Michael Kaplitt, MD, PhD, also a neurosurgeon at New York-Presbyterian/Weill Cornell Medical Center, and an expert in developing surgical therapies for movement disorders, will be leading the multi-institutional research team funded by the grant.
“Interaction between the body and the brain is a very exciting and important area of research, and it is increasingly clear that, at least in some cases, Parkinson’s disease may begin in the gut, with the disease spreading through nerve connections to the brain and eventually throughout the brain,” Kaplitt said.
The Michael J. Fox Foundation for Parkinson’s Research is ASAP’s partner in implementing this grant. ASAP’s goal is to advance research for Parkinson’s through collaborative efforts, research-enabling resources, and data sharing.

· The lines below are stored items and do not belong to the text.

Lemma copied_flags n d e :
  page_ok d -> addr_of (Z.lor d (Z.land e 0xFFF)) = d /\ copies n (Z.lor d (Z.land e 0xFFF)) = copies n e.
Proof.
  intros Hd. change 0xFFF with (Z.ones 12). rewrite Z.land_ones by lia.
  assert (Hf : 0 <= e mod 2 ^ 12 < 4096) by (by apply Z.mod_pos_bound).
  destruct (entry_parts d (e mod 2 ^ 12) Hd Hf) as (H1 & H2 & H3). split; [done|].
  unfold copies. rewrite H2, H3, !present_bit, !huge_bit.
  by rewrite !Z.mod_pow2_bits_low by lia.
Qed.

Lemma full_bound (pg : gmap Z (list Z)) p j : full pg p -> (512 <= j)%nat -> entry pg p j = 0.
Proof.
  intros (l & Hl & Hlen) Hj. unfold entry. rewrite Hl. cbn [mbind option_bind].
  by rewrite lookup_ge_None_2 by lia.
Qed.

(** What entry [j] of a copied table is, made of the pages [Tj]. *)
Definition entry_case (n : nat) (pg0 pg : gmap Z (list Z)) (e e' : Z) (Tj : list Z) : Prop :=
  (copies n e = false /\ e' = 0 /\ Tj = []) \/
  (copies n e = true /\ exists d T', Tj = d :: T' /\ e' = Z.lor d (Z.land e 0xFFF) /\ copies n e' = true /\
     addr_of e' = d /\ page_ok d /\ full pg d /\ below n pg0 pg (addr_of e) d T').

Lemma copied_entries n pg0 pg src dst T :
  copied n pg0 pg src dst T ->
  exists Ts, T = mjoin Ts /\ forall j, (j < entries_at n)%nat -> exists Tj, Ts !! j = Some Tj /\
    entry_case n pg0 pg (entry pg0 src j) (entry pg dst j) Tj.
Proof.
  rewrite copied_unfold. intros (Ts & HT & Hlen & Hall). exists Ts. split; [done|]. intros j Hj.
  destruct (lookup_lt_is_Some_2 Ts j ltac:(lia)) as [Tj HTj]. exists Tj. split; [done|].
  specialize (Hall j Tj HTj). unfold entry_copied, entry_case in *.
  destruct (copies n (entry pg0 src j)) eqn:E; [right|left; naive_solver].
  destruct Hall as (d & T' & -> & He & Hok & Hf & Hb). split; [done|]. exists d, T'.
  destruct (copied_flags n d (entry pg0 src j) Hok) as [Ha Hc]. rewrite <-He in Ha, Hc.
  split; [done|]. split; [done|]. split; [by rewrite Hc|]. done.
Qed.

(** ** Nodes by path: tables, and below the page tables frames *)

Fixpoint node (pg : gmap Z (list Z)) (n : nat) (t : Z) (path : list nat) {struct path} : option Z :=
  match path with
  | [] => Some t
  | i :: r =>
      let e := entry pg t i in
      if copies n e then
        match n with
        | O => match r with [] => Some (addr_of e) | _ => None end
        | S m => node pg m (addr_of e) r
        end
      else None
  end.

(** The path stays in the half that was copied. *)
Definition path_in (n : nat) (path : list nat) : Prop := n = 3%nat -> user_path path.

Lemma tbl_node pg n t path x : tbl pg n t path = Some x -> node pg n t path = Some x.
Proof.
  revert n t. induction path as [|i r IH]; intros n t; [done|]. simpl. destruct n as [|n]; [done|].
  rewrite copies_table by lia. destruct (is_table (S n) (entry pg t i)); [apply IH|done].
Qed.

Lemma path_in_lt n i r pg t :
  path_in n (i :: r) -> full pg t -> copies n (entry pg t i) = true -> (i < entries_at n)%nat.
Proof.
  intros Hp Hf Hc. unfold entries_at. destruct (Nat.eqb_spec n 3) as [->|Hn].
  - by apply (Hp eq_refl).
  - destruct (decide (i < 512)%nat); [done|]. rewrite (full_bound _ _ _ Hf) in Hc by lia. done.
Qed.

Lemma node_leaf pg t r x : node pg 0 t r = Some x -> r = [] \/ exists i, r = [i].
Proof.
  destruct r as [|i r]; [by left|]. simpl. destruct (copies 0 _); [|done]. destruct r; [|done]. right. eauto.
Qed.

“I am so grateful to ASAP and the Michael J. Fox Foundation for this exciting opportunity,” Kaplitt said, adding that the team seeks “to not only understand how this gut-to-brain transmission happens, but [to] also potentially intervene genetically to improve brain function and stop the spread of disease.”
Protein clumps, comprised of fiber-like aggregates of the protein alpha-synuclein, are often seen as the drivers of disease progression in Parkinson’s. These synuclein fibrils, or small fibers, tend to extend throughout the brain in a characteristic pattern throughout the disease course.

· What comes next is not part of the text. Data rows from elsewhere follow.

(* ===== verification/ForkProps.v ===== *)
(** What fork's copy of an address space guarantees: the child reads what the
    parent reads, and neither sees what the other writes afterwards. *)
From Stdlib Require Import ZArith Lia.
From stdpp Require Import base numbers list gmap.
From S2P Require Import Prelude Vmm VmmSpec VmmProps VmmFrame UserMem UserSpace UserMemSpec.
From S2P Require Import UserHeap UserHeapMap Fork ForkSpec ForkSpace.

Lemma addr_of_aligned e : addr_of e mod 4096 = 0 /\ 0 <= addr_of e.
Proof. rewrite addr_of_val. zify_div. Qed.

Lemma frame_or f v : f mod 4096 = 0 -> 0 <= f -> Z.lor f (Z.land v 0xFFF) = f + v mod 4096.
Proof.
  intros Hf H0. rewrite low_12. apply (lor_disjoint f (v mod 4096) 12); [lia|done|].
  by apply Z.mod_pos_bound.
Qed.

Definition pt_path (v : Z) : list nat := [pml4_idx v; pdpt_idx v; pd_idx v].
Definition page_path (v : Z) : list nat := [pml4_idx v; pdpt_idx v; pd_idx v; pt_idx v].


Section Forked.
Context (s0 s' : vm) (root : Z) (T : list Z) (Hwf : wf s0) (Hfk : forked s0 s' root T).
#[local] Notation c := (child s' root).

(** The entry of the child behind an entry of the parent. *)
Lemma level_case n src dst T' i :
  copied n (pages s0) (pages s') src dst T' -> (i < entries_at n)%nat ->
  exists Tj, entry_case n (pages s0) (pages s') (entry (pages s0) src i) (entry (pages s') dst i) Tj.
Proof. intros Hc Hi. destruct (copied_entries _ _ _ _ _ _ Hc) as (Ts & _ & Hall). destruct (Hall i Hi) as (Tj & _ & H). eauto. Qed.

(** An address of the user half is unmapped in the child, where it is not mapped
    by a page table in the parent, or both translate it, by pages of the same
    contents. *)
Definition unmapped_both (v : Z) : Prop :=
  vmm_get_phys v c = 0 /\ (mapped_4k v s0 -> vmm_get_phys v s0 = 0).

Record mapped_both (v t d : Z) : Prop := {
  mb_table : table_at s0 (pt_path v) = Some t;
  mb_present : present (entry (pages s0) t (pt_idx v)) = true;
  mb_parent : vmm_get_phys v s0 = addr_of (entry (pages s0) t (pt_idx v)) + v mod 4096;
  mb_child : vmm_get_phys v c = d + v mod 4096;
  mb_node : node (pages s') 3 root (page_path v) = Some d;
  mb_mapped : mapped_4k v c;
  mb_same k : (k < 512)%nat -> entry (pages s') d k = entry (pages s0) (addr_of (entry (pages s0) t (pt_idx v))) k;
}.

Lemma child_xlate v : 0 <= v < LOW_HALF -> unmapped_both v \/ exists t d, mapped_both v t d.
Proof.
  intros Hv. pose proof (low_idx v Hv) as Hi4.
  destruct (level_case 3 (cr3 s0) root T (pml4_idx v) (fk_low _ _ _ _ Hfk) Hi4) as (T4 & C4).
  set (e4 := entry (pages s0) (cr3 s0) (pml4_idx v)) in *. set (x4 := entry (pages s') root (pml4_idx v)) in *.
  destruct C4 as [(N4 & Z4 & _)|(Y4 & d3 & T3 & _ & _ & X4 & A4 & _ & _ & B4)].
  { left. split; [unfold vmm_get_phys; cbn [child vmm_activate_pml4 pages cr3]; fold x4; by rewrite Z4|].
    intros _. unfold vmm_get_phys. fold e4. unfold copies in N4. rewrite andb_true_r in N4. by rewrite N4. }
  assert (P4 : present e4 = true) by (unfold copies in Y4; by rewrite andb_true_r in Y4).
  assert (Q4 : present x4 = true) by (unfold copies in X4; by rewrite andb_true_r in X4).
  destruct (level_case 2 _ d3 T3 (pdpt_idx v) B4 (pdpt_idx_lt v)) as (U3 & C3).
  set (e3 := entry (pages s0) (addr_of e4) (pdpt_idx v)) in *. set (x3 := entry (pages s') d3 (pdpt_idx v)) in *.
  destruct C3 as [(N3 & Z3 & _)|(Y3 & d2 & T2 & _ & _ & X3 & A3 & _ & _ & B3)].
  { left. split; [unfold vmm_get_phys; cbn [child vmm_activate_pml4 pages cr3]; fold x4; rewrite A4, Q4; fold x3; by rewrite Z3|].
    intros [t Ht]. unfold table_at in Ht. cbn [tbl] in Ht. fold e4 in Ht. destruct (is_table 3 e4); [|done]. fold e3 in Ht.
    rewrite <-copies_table, N3 in Ht by lia. done. }
  destruct (level_case 1 _ d2 T2 (pd_idx v) B3 (pd_idx_lt v)) as (U2 & C2).
  set (e2 := entry (pages s0) (addr_of e3) (pd_idx v)) in *. set (x2 := entry (pages s') d2 (pd_idx v)) in *.
  assert (F3 : present e3 = true /\ huge e3 = false).
  { unfold copies in Y3. cbn [Nat.eqb orb] in Y3. by destruct (present e3), (huge e3). }
  assert (G3 : present x3 = true /\ huge x3 = false).
  { unfold copies in X3. cbn [Nat.eqb orb] in X3. by destruct (present x3), (huge x3). }
  destruct F3 as [P3 H3], G3 as [Q3 K3].
  destruct C2 as [(N2 & Z2 & _)|(Y2 & d1 & T1 & _ & _ & X2 & A2 & _ & _ & B2)].
  { left. split.
    { unfold vmm_get_phys; cbn [child vmm_activate_pml4 pages cr3]; fold x4; rewrite A4, Q4; fold x3; rewrite Q3, K3, A3.
      fold x2. by rewrite Z2. }
    intros [t Ht]. unfold table_at in Ht. cbn [tbl] in Ht. fold e4 in Ht. destruct (is_table 3 e4); [|done]. fold e3 in Ht.
    destruct (is_table 2 e3); [|done]. fold e2 in Ht. rewrite <-copies_table, N2 in Ht by lia. done. }
  destruct (level_case 0 _ d1 T1 (pt_idx v) B2 (pt_idx_lt v)) as (U1 & C1).
  set (e1 := entry (pages s0) (addr_of e2) (pt_idx v)) in *. set (x1 := entry (pages s') d1 (pt_idx v)) in *.
  assert (F2 : present e2 = true /\ huge e2 = false).
  { unfold copies in Y2. cbn [Nat.eqb orb] in Y2. by destruct (present e2), (huge e2). }
  assert (G2 : present x2 = true /\ huge x2 = false).
  { unfold copies in X2. cbn [Nat.eqb orb] in X2. by destruct (present x2), (huge x2). }
  destruct F2 as [P2 H2], G2 as [Q2 K2].
  assert (Ec : vmm_get_phys v c = if negb (present x1) then 0 else Z.lor (addr_of x1) (Z.land v 0xFFF)).
  { unfold vmm_get_phys; cbn [child vmm_activate_pml4 pages cr3]. fold x4. rewrite A4, Q4. fold x3. rewrite Q3, K3, A3.
    fold x2. rewrite Q2, K2, A2. done. }
  assert (Es : vmm_get_phys v s0 = if negb (present e1) then 0 else Z.lor (addr_of e1) (Z.land v 0xFFF)).
  { unfold vmm_get_phys. fold e4. rewrite P4. fold e3. rewrite P3, H3. fold e2. rewrite P2, H2. done. }
  destruct C1 as [(N1 & Z1 & _)|(Y1 & d & T0 & _ & _ & X1 & A1 & Hok & _ & B1)].
  { left. split; [by rewrite Ec, Z1|]. intros _. rewrite copies_0 in N1. by rewrite Es, N1. }
  right. exists (addr_of e2), d. rewrite copies_0 in Y1, X1. destruct Hok as [Hd0 Hda].
  split.
  - unfold table_at, pt_path. cbn [tbl]. fold e4. unfold is_table at 1. rewrite P4. fold e3. unfold is_table at 1. rewrite P3, H3.
    fold e2. unfold is_table at 1. by rewrite P2, H2.
  - exact Y1.
  - rewrite Es, Y1. cbn [negb]. destruct (addr_of_aligned e1). by apply frame_or.
  - rewrite Ec, X1, A1. cbn [negb]. apply frame_or; lia.
  - unfold page_path. cbn [node]. fold x4. rewrite X4, A4. fold x3. rewrite X3, A3. fold x2. rewrite X2, A2. fold x1.
    rewrite copies_0, X1. by rewrite A1.
  - exists d1. unfold table_at. cbn [tbl child vmm_activate_pml4 pages cr3]. fold x4. unfold is_table at 1. rewrite Q4, A4. fold x3.
    unfold is_table at 1. rewrite Q3, K3, A3. fold x2. unfold is_table at 1. by rewrite Q2, K2, A2.
  - destruct B1 as [_ Hb]. exact Hb.
Qed.
End Forked.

Kaplitt and his collaborators will use a recently developed mouse model of the gut-to-brain disease process to explore exactly how Parkinson’s may begin in the intestines. The team also will investigate how this concept may relate to earlier, “pre-motor” signs of the disease such as sleep disturbances.
Key to the research will be examining whether this process differs between men — males are known to be more affected by the disease — and pre-menopausal women.
The scientists hope to be able to develop methods for detecting gut alpha-synuclein aggregates, and to prevent their migration to the brain.
For the project, Kaplitt will collaborate with investigators Ted Dawson, MD, PhD, director of the Johns Hopkins Institute for Cell Engineering, in Maryland, and a professor of neurology at the university’s School of Medicine, and Per Svenningsson, MD, PhD, of the Karolinska University Hospital, in Sweden, and a professor of neurology at the Karolinska Institutet.
“There is a growing amount of evidence of the gut’s role in Parkinson’s disease, and we are developing excellent scientific models to study the disease’s progression from the start,” Dawson said.
“Our multidisciplinary approach holds tremendous promise in identifying innovative ways to treat Parkinson’s disease,” he added.
Roberta Marongiu, PhD, a project co-investigator and assistant professor at the Feil Family Brain and Mind Research Institute at Weill Cornell Medicine, will conduct the research examining the effects of menopause on Parkinson’s.
“My group will study how sex and menopause influence the spread of Parkinson’s disease pathology from the gut to the brain in the early stages of the disease,” Marongiu said.
“This will help us understand more about the intricate relationship between hormones and onset of Parkinson’s and has the potential to identify novel precision medicine approaches for men and women,” she said.
The team also includes several other researchers with differing specialties. Some of the scientists will focus on the imaging of vagus-linked gut neurons to track the spread and effects of early stages of synuclein aggregation, while others are investigating whether microglia — immune cells in the brain — can be responsible for some of the patterns of spread once the synuclein clumps from the intestines enter the brain.
“Bringing together this international team of the most forward-thinking, most innovative researchers in Parkinson’s disease holds so much promise for patients,” said Philip E. Stieg, MD, PhD, chair of neurological surgery at Weill Cornell Medicine.
“We all look forward to the discoveries that come from this research, which has the potential to create effective new treatments for this debilitating disease,” he said.